■ THE PROBLEM: Produce an exact copy of all the records.

(Saved data entries)

::::

Definition iarchive_ModelArchive {I T} {lib : StumpLibrary T}
    (cd : ModelCodec I lib) : ModelArchive (iarchive I) lib := {|
  ar_mappings ar name _ :=
    match load_mappings cd name (pending ar) with
    | Some (v, rest) => Ok (mkIarchive rest, v)
    | None => Raise ArchiveException
    end;
  ar_stump ar name _ :=
    match load_stump cd name (pending ar) with
    | Some (s, rest) => Ok (mkIarchive rest, s)
    | None => Raise ArchiveException
    end;
|}.

(** An encoding for the stand-in library: the name, the length, the
    labels; the name and the split dimension. *)
Inductive model_item : Type :=
  | MName (name : string)
  | MNumber (n : nat).

Fixpoint read_numbers (n : nat) (items : list model_item)
    : option (list nat * list model_item) :=
  match n with
  | O => Some ([], items)
  | S n' =>
      match items with
      | MNumber x :: items' =>
          match read_numbers n' items' with
          | Some (xs, rest) => Some (x :: xs, rest)
          | None => None
          end
      | _ => None
      end
  end.

Definition toy_codec : ModelCodec model_item toy_library :=
  mkModelCodec (lib := toy_library)
    (fun name v => MName name :: MNumber (length v) :: (MNumber <$> v))
    (fun name items =>
       match items with
       | MName name' :: MNumber n :: items' =>
           if decide (name' = name) then read_numbers n items' else None
       | _ => None
       end)
    (fun name (s : nat) => [MName name; MNumber s])
    (fun name items =>
       match items with
       | MName name' :: MNumber s :: rest =>
           if decide (name' = name) then Some (s, rest) else None
       | _ => None
       end).

(** * Properties *)

(** ** Outcomes and loops *)

Lemma bind_Ok {A B} (f : A -> outcome B) (a : A) : Ok a ≫= f = f a.
Proof. reflexivity. Qed.

Lemma bind_Ok_inv {A B} (f : A -> outcome B) (m : outcome A) (b : B) :
  m ≫= f = Ok b -> exists a, m = Ok a /\ f a = Ok b.
Proof. destruct m as [a| |]; cbn; intros Hm; try discriminate. eauto. Qed.

Lemma bind_Raise_inv {A B} (f : A -> outcome B) (m : outcome A) (e : error) :
  m ≫= f = Raise e -> m = Raise e \/ exists a, m = Ok a /\ f a = Raise e.
Proof.
  destruct m as [a|e'|]; cbn; intros Hm; try discriminate.
  - right. eauto.
  - left. congruence.
Qed.

Lemma checked_Ok_inv {A} (o : option A) (a : A) :
  checked o = Ok a -> o = Some a.
Proof. destruct o; cbn; congruence. Qed.

Lemma checked_no_raise {A} (o : option A) (e : error) : checked o <> Raise e.
Proof. destruct o; cbn; congruence. Qed.

Lemma for_loop_from_snoc {S} (body : nat -> S -> outcome S) (n start : nat) (s : S) :
  for_loop_from start (Datatypes.S n) body s
  = for_loop_from start n body s ≫= body (start + n).
Proof.
  revert start s. induction n as [|n IH]; intros start s.
  - cbn. rewrite Nat.add_0_r. destruct (body start s); reflexivity.
  - change (for_loop_from start (Datatypes.S (Datatypes.S n)) body s)
      with (body start s ≫= for_loop_from (Datatypes.S start) (Datatypes.S n) body).
    change (for_loop_from start (Datatypes.S n) body s)
      with (body start s ≫= for_loop_from (Datatypes.S start) n body).
    destruct (body start s) as [s'| |]; [|reflexivity..].
    rewrite !bind_Ok, IH. replace (Datatypes.S start + n) with (start + Datatypes.S n) by lia.
    reflexivity.
Qed.

Lemma for_loop_S {S} (body : nat -> S -> outcome S) (n : nat) (s : S) :
  for_loop (Datatypes.S n) body s = for_loop n body s ≫= body n.
Proof. unfold for_loop. rewrite for_loop_from_snoc. reflexivity. Qed.

(** The loop rule: an invariant kept by every iteration holds at exit, and
    the loop completes. *)
Lemma for_loop_rule {S} (Inv : nat -> S -> Prop) (body : nat -> S -> outcome S)
    (n : nat) (s : S) :
  Inv 0 s ->
  (forall j t, j < n -> Inv j t -> exists t', body j t = Ok t' /\ Inv (Datatypes.S j) t') ->
  exists t, for_loop n body s = Ok t /\ Inv n t.
Proof.
  intros H0 Hstep. induction n as [|n IH].
  - exists s. split; [reflexivity|assumption].
  - destruct IH as (t & Ht & Hinv).
    { intros j u Hj. apply Hstep. lia. }
    destruct (Hstep n t) as (t' & Hb & Hinv'); [lia|assumption|].
    exists t'. rewrite for_loop_S, Ht. split; assumption.
Qed.

(** A loop that completed ran every iteration to completion. *)
Lemma for_loop_Ok_inv {S} (body : nat -> S -> outcome S) (n : nat) (s t : S) :
  for_loop n body s = Ok t ->
  forall j, j < n ->
    exists u u', for_loop j body s = Ok u /\ body j u = Ok u'.
Proof.
  revert t. induction n as [|n IH]; intros t Hn j Hj; [lia|].
  rewrite for_loop_S in Hn. apply bind_Ok_inv in Hn as (u & Hu & Hb).
  destruct (decide (j = n)) as [->|Hne].
  - eauto.
  - apply (IH u Hu). lia.
Qed.

(** A loop raises only if its body does. *)
Lemma for_loop_no_raise {S} (body : nat -> S -> outcome S) (n : nat) (s : S) (e : error) :
  (forall j t, body j t <> Raise e) -> for_loop n body s <> Raise e.
Proof.
  intros Hbody. induction n as [|n IH]; [discriminate|].
  rewrite for_loop_S. intros Hr.
  apply bind_Raise_inv in Hr as [Hr|(u & _ & Hr)]; [auto|].
  exact (Hbody _ _ Hr).
Qed.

::::

■ WRITTEN REPLY:
Definition iarchive_ModelArchive {I T} {lib : StumpLibrary T}
    (cd : ModelCodec I lib) : ModelArchive (iarchive I) lib := {|
  ar_mappings ar name _ :=
    match load_mappings cd name (pending ar) with
    | Some (v, rest) => Ok (mkIarchive rest, v)
    | None => Raise ArchiveException
    end;
  ar_stump ar name _ :=
    match load_stump cd name (pending ar) with
    | Some (s, rest) => Ok (mkIarchive rest, s)
    | None => Raise ArchiveException
    end;
|}.

(** An encoding for the stand-in library: the name, the length, the
    labels; the name and the split dimension. *)
Inductive model_item : Type :=
  | MName (name : string)
  | MNumber (n : nat).

Fixpoint read_numbers (n : nat) (items : list model_item)
    : option (list nat * list model_item) :=
  match n with
  | O => Some ([], items)
  | S n' =>
      match items with
      | MNumber x :: items' =>
          match read_numbers n' items' with
          | Some (xs, rest) => Some (x :: xs, rest)
          | None => None
          end
      | _ => None
      end
  end.

Definition toy_codec : ModelCodec model_item toy_library :=
  mkModelCodec (lib := toy_library)
    (fun name v => MName name :: MNumber (length v) :: (MNumber <$> v))
    (fun name items =>
       match items with
       | MName name' :: MNumber n :: items' =>
           if decide (name' = name) then read_numbers n items' else None
       | _ => None
       end)
    (fun name (s : nat) => [MName name; MNumber s])
    (fun name items =>
       match items with
       | MName name' :: MNumber s :: rest =>
           if decide (name' = name) then Some (s, rest) else None
       | _ => None
       end).

(** * Properties *)

(** ** Outcomes and loops *)

Lemma bind_Ok {A B} (f : A -> outcome B) (a : A) : Ok a ≫= f = f a.
Proof. reflexivity. Qed.

Lemma bind_Ok_inv {A B} (f : A -> outcome B) (m : outcome A) (b : B) :
  m ≫= f = Ok b -> exists a, m = Ok a /\ f a = Ok b.
Proof. destruct m as [a| |]; cbn; intros Hm; try discriminate. eauto. Qed.

Lemma bind_Raise_inv {A B} (f : A -> outcome B) (m : outcome A) (e : error) :
  m ≫= f = Raise e -> m = Raise e \/ exists a, m = Ok a /\ f a = Raise e.
Proof.
  destruct m as [a|e'|]; cbn; intros Hm; try discriminate.
  - right. eauto.
  - left. congruence.
Qed.

Lemma checked_Ok_inv {A} (o : option A) (a : A) :
  checked o = Ok a -> o = Some a.
Proof. destruct o; cbn; congruence. Qed.

Lemma checked_no_raise {A} (o : option A) (e : error) : checked o <> Raise e.
Proof. destruct o; cbn; congruence. Qed.

Lemma for_loop_from_snoc {S} (body : nat -> S -> outcome S) (n start : nat) (s : S) :
  for_loop_from start (Datatypes.S n) body s
  = for_loop_from start n body s ≫= body (start + n).
Proof.
  revert start s. induction n as [|n IH]; intros start s.
  - cbn. rewrite Nat.add_0_r. destruct (body start s); reflexivity.
  - change (for_loop_from start (Datatypes.S (Datatypes.S n)) body s)
      with (body start s ≫= for_loop_from (Datatypes.S start) (Datatypes.S n) body).
    change (for_loop_from start (Datatypes.S n) body s)
      with (body start s ≫= for_loop_from (Datatypes.S start) n body).
    destruct (body start s) as [s'| |]; [|reflexivity..].
    rewrite !bind_Ok, IH. replace (Datatypes.S start + n) with (start + Datatypes.S n) by lia.
    reflexivity.
Qed.

Lemma for_loop_S {S} (body : nat -> S -> outcome S) (n : nat) (s : S) :
  for_loop (Datatypes.S n) body s = for_loop n body s ≫= body n.
Proof. unfold for_loop. rewrite for_loop_from_snoc. reflexivity. Qed.

(** The loop rule: an invariant kept by every iteration holds at exit, and
    the loop completes. *)
Lemma for_loop_rule {S} (Inv : nat -> S -> Prop) (body : nat -> S -> outcome S)
    (n : nat) (s : S) :
  Inv 0 s ->
  (forall j t, j < n -> Inv j t -> exists t', body j t = Ok t' /\ Inv (Datatypes.S j) t') ->
  exists t, for_loop n body s = Ok t /\ Inv n t.
Proof.
  intros H0 Hstep. induction n as [|n IH].
  - exists s. split; [reflexivity|assumption].
  - destruct IH as (t & Ht & Hinv).
    { intros j u Hj. apply Hstep. lia. }
    destruct (Hstep n t) as (t' & Hb & Hinv'); [lia|assumption|].
    exists t'. rewrite for_loop_S, Ht. split; assumption.
Qed.

(** A loop that completed ran every iteration to completion. *)
Lemma for_loop_Ok_inv {S} (body : nat -> S -> outcome S) (n : nat) (s t : S) :
  for_loop n body s = Ok t ->
  forall j, j < n ->
    exists u u', for_loop j body s = Ok u /\ body j u = Ok u'.
Proof.
  revert t. induction n as [|n IH]; intros t Hn j Hj; [lia|].
  rewrite for_loop_S in Hn. apply bind_Ok_inv in Hn as (u & Hu & Hb).
  destruct (decide (j = n)) as [->|Hne].
  - eauto.
  - apply (IH u Hu). lia.
Qed.

(** A loop raises only if its body does. *)
Lemma for_loop_no_raise {S} (body : nat -> S -> outcome S) (n : nat) (s : S) (e : error) :
  (forall j t, body j t <> Raise e) -> for_loop n body s <> Raise e.
Proof.
  intros Hbody. induction n as [|n IH]; [discriminate|].
  rewrite for_loop_S. intros Hr.
  apply bind_Raise_inv in Hr as [Hr|(u & _ & Hr)]; [auto|].
  exact (Hbody _ _ Hr).
Qed.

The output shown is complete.